• [Saved entries]
============
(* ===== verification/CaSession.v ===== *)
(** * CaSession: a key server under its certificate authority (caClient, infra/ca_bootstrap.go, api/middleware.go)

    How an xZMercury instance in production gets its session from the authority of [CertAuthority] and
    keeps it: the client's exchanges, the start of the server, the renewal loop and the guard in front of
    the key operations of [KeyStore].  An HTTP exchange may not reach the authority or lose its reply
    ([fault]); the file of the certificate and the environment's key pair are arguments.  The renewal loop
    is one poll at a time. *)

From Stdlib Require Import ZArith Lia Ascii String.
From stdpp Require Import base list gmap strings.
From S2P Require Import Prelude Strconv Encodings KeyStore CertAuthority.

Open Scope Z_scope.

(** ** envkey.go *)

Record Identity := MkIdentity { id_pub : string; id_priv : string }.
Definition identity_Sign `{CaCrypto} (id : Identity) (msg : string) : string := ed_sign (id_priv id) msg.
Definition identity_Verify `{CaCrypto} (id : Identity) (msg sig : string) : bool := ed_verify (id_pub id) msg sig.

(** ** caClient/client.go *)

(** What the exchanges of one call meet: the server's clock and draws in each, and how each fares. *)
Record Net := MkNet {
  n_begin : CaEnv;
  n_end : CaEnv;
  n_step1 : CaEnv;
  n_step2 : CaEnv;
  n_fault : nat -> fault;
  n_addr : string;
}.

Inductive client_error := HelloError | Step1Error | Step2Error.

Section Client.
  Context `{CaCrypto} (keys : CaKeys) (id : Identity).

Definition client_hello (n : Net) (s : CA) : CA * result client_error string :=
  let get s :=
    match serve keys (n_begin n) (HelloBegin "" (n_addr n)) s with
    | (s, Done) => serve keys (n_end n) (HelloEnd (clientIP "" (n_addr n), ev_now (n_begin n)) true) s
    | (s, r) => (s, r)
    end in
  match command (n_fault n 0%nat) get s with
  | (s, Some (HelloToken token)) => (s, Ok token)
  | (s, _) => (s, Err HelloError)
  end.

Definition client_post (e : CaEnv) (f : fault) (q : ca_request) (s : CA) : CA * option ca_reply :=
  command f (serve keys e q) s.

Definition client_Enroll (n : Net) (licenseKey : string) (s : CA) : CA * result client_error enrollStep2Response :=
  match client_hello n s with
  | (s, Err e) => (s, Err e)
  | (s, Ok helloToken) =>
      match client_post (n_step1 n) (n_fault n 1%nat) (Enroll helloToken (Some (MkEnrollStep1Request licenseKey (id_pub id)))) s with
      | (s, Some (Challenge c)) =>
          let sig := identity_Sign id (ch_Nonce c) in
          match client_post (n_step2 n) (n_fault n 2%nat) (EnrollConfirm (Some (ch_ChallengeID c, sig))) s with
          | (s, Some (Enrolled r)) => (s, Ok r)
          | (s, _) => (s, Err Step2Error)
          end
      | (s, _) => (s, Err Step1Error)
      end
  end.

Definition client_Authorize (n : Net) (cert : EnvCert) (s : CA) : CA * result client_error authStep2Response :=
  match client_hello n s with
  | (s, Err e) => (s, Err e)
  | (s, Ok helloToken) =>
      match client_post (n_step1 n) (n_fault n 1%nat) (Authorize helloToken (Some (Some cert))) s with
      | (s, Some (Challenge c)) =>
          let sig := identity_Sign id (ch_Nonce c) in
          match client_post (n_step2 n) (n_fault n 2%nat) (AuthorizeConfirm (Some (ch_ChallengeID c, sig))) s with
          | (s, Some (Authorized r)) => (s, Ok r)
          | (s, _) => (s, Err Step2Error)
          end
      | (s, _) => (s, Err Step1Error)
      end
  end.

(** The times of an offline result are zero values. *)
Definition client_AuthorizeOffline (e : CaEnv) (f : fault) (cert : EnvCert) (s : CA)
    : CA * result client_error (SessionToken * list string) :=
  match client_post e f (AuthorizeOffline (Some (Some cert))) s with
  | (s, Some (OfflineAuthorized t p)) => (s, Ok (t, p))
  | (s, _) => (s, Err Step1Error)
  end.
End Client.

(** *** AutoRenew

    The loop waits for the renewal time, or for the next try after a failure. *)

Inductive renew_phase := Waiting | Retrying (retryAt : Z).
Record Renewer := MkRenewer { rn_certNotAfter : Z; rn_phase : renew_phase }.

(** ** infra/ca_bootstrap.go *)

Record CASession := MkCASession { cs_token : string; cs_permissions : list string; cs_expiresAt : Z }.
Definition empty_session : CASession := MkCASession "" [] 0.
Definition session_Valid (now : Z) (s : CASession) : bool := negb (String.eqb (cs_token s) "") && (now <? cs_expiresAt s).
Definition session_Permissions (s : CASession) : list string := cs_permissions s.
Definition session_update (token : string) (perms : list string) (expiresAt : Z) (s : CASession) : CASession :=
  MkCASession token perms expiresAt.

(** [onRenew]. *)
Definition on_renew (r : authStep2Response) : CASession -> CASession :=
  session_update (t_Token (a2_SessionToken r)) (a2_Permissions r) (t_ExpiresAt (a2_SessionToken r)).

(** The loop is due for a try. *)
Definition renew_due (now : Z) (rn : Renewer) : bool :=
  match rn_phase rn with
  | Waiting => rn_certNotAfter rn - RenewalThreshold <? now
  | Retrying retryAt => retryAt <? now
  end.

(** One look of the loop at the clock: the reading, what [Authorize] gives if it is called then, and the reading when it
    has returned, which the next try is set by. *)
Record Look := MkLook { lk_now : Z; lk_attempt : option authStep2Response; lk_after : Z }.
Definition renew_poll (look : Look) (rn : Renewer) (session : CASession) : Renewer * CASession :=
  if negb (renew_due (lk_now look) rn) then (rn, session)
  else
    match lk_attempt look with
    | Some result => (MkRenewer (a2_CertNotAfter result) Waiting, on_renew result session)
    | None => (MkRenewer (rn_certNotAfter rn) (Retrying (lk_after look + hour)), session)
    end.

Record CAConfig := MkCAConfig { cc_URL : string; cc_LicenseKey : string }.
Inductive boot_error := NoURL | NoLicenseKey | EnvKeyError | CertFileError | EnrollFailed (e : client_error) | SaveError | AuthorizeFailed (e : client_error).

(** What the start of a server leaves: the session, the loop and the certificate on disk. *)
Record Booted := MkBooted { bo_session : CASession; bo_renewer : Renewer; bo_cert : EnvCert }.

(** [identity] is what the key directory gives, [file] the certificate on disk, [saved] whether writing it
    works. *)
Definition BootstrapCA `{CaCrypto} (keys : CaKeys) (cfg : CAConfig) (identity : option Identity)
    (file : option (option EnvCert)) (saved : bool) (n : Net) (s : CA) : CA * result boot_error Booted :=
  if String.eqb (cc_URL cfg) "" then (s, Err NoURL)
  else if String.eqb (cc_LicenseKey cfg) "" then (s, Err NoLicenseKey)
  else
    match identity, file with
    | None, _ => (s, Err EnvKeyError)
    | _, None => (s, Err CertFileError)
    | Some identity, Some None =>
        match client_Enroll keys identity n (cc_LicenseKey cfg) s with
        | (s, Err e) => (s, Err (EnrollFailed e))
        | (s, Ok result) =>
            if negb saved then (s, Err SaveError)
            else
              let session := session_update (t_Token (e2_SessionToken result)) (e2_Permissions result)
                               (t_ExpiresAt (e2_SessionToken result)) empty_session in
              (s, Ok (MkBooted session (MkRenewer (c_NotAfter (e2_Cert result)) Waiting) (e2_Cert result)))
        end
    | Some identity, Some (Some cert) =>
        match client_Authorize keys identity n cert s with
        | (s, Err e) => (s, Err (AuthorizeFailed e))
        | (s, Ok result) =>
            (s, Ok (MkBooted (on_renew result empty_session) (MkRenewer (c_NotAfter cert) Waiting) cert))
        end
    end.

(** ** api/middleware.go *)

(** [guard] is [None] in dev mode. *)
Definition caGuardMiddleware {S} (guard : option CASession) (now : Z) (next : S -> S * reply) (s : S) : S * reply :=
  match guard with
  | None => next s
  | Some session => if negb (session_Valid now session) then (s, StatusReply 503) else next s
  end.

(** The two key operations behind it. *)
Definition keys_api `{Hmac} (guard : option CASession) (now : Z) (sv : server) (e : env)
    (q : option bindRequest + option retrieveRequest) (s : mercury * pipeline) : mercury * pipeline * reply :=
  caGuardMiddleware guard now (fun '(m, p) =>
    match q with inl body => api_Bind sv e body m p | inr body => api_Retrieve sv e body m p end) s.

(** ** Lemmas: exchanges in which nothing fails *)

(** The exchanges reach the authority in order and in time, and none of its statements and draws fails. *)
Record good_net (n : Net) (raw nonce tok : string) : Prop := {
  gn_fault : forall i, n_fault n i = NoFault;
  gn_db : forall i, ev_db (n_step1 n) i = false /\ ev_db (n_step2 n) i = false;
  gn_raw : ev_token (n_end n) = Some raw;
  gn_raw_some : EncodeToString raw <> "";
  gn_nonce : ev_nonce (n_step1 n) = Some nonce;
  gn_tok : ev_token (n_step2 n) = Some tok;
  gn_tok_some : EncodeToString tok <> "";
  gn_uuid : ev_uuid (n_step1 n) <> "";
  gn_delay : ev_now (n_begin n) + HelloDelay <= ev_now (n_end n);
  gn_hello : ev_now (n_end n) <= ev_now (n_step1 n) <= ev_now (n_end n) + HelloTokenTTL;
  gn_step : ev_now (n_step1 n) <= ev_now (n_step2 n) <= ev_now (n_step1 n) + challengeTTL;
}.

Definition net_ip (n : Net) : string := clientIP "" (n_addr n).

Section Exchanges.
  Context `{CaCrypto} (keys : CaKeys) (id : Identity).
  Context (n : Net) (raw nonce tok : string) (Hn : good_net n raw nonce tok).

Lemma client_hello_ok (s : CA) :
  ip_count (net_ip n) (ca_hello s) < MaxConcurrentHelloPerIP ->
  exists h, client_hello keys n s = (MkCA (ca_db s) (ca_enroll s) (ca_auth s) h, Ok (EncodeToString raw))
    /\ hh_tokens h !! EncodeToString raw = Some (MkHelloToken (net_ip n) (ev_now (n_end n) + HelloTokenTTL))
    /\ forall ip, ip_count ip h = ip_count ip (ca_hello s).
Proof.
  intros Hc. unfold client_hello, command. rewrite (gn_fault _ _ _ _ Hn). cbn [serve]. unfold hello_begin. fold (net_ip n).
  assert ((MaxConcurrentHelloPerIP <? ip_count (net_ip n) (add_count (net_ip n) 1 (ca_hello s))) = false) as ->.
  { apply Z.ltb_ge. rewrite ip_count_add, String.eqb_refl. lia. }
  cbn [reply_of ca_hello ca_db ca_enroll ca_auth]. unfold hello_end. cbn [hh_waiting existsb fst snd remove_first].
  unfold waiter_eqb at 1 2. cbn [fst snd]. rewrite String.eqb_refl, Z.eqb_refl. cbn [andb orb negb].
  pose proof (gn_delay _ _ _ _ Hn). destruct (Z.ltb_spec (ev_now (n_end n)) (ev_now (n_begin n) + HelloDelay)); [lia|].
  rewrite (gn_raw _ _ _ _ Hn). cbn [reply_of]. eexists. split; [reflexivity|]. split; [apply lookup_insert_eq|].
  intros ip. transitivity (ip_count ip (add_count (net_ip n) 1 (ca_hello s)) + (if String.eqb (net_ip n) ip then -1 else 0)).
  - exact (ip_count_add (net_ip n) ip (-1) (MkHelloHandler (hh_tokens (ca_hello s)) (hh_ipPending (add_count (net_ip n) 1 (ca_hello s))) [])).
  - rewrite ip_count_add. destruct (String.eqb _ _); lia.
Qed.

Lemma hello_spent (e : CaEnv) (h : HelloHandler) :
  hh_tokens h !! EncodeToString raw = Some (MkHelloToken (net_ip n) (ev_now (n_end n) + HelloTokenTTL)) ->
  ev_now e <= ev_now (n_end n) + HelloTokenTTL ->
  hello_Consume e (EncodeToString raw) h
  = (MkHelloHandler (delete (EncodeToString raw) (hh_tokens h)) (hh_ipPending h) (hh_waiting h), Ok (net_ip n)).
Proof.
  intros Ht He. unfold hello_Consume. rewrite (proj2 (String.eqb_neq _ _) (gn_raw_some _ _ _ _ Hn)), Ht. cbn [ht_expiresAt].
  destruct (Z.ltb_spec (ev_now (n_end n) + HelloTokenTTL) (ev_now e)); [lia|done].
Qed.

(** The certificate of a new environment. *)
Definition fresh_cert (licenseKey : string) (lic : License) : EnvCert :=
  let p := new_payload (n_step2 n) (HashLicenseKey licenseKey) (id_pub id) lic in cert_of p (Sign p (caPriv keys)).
============
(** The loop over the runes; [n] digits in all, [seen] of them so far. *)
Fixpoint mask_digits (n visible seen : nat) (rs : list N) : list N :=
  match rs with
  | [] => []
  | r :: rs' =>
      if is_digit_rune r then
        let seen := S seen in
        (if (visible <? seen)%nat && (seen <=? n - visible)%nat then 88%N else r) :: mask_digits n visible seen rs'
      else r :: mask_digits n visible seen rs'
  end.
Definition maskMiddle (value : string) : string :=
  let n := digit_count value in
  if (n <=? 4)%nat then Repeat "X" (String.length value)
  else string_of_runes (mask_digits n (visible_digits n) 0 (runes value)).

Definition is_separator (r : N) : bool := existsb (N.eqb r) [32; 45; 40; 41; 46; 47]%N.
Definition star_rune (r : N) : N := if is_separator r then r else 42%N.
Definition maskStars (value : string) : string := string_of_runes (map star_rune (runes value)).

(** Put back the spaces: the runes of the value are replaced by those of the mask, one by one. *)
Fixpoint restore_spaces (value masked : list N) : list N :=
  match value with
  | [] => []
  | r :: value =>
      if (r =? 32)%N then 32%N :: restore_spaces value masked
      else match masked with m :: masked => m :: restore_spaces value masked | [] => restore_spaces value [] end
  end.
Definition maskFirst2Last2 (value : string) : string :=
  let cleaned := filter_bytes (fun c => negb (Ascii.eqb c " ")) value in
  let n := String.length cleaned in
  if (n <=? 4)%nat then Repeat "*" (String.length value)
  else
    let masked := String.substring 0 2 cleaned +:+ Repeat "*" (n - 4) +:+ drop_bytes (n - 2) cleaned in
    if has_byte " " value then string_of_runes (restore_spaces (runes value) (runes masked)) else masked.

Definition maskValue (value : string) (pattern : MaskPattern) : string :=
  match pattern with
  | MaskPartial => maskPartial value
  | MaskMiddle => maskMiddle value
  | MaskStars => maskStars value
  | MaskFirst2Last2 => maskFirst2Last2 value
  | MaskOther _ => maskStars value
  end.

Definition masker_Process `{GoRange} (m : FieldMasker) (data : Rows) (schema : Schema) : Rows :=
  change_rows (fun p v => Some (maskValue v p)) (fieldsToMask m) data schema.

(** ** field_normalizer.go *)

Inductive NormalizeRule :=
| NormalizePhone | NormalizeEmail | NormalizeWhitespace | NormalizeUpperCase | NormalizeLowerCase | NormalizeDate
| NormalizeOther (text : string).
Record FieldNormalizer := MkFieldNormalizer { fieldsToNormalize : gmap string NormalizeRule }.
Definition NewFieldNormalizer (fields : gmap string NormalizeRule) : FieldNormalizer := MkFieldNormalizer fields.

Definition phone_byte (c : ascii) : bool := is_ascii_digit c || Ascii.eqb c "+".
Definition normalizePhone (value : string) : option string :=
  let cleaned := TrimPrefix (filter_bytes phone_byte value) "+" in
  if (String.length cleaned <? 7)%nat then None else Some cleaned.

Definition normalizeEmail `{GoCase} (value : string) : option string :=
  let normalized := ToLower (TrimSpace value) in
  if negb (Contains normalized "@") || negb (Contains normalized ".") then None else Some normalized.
============
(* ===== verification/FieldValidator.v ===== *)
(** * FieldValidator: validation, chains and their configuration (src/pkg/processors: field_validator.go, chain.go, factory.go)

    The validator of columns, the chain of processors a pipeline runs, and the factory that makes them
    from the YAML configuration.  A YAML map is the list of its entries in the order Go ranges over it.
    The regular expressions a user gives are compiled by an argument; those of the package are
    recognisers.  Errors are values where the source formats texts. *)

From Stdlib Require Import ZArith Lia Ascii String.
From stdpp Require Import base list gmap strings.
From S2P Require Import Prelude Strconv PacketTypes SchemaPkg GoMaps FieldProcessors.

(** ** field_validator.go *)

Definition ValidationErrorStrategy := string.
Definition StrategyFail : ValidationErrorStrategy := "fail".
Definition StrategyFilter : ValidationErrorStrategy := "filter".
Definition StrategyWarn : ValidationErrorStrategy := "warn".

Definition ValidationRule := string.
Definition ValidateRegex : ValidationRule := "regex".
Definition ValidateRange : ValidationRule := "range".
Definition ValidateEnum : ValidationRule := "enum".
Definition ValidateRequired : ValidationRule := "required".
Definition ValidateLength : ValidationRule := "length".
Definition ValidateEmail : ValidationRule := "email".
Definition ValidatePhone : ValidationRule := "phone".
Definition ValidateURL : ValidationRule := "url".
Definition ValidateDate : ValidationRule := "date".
============
• [Work order] Each line of the records that contains the string "Strconv" must be copied.

• [Expected answer]
From S2P Require Import Prelude Strconv Encodings KeyStore CertAuthority.
From S2P Require Import Prelude Strconv PacketTypes SchemaPkg GoMaps FieldProcessors.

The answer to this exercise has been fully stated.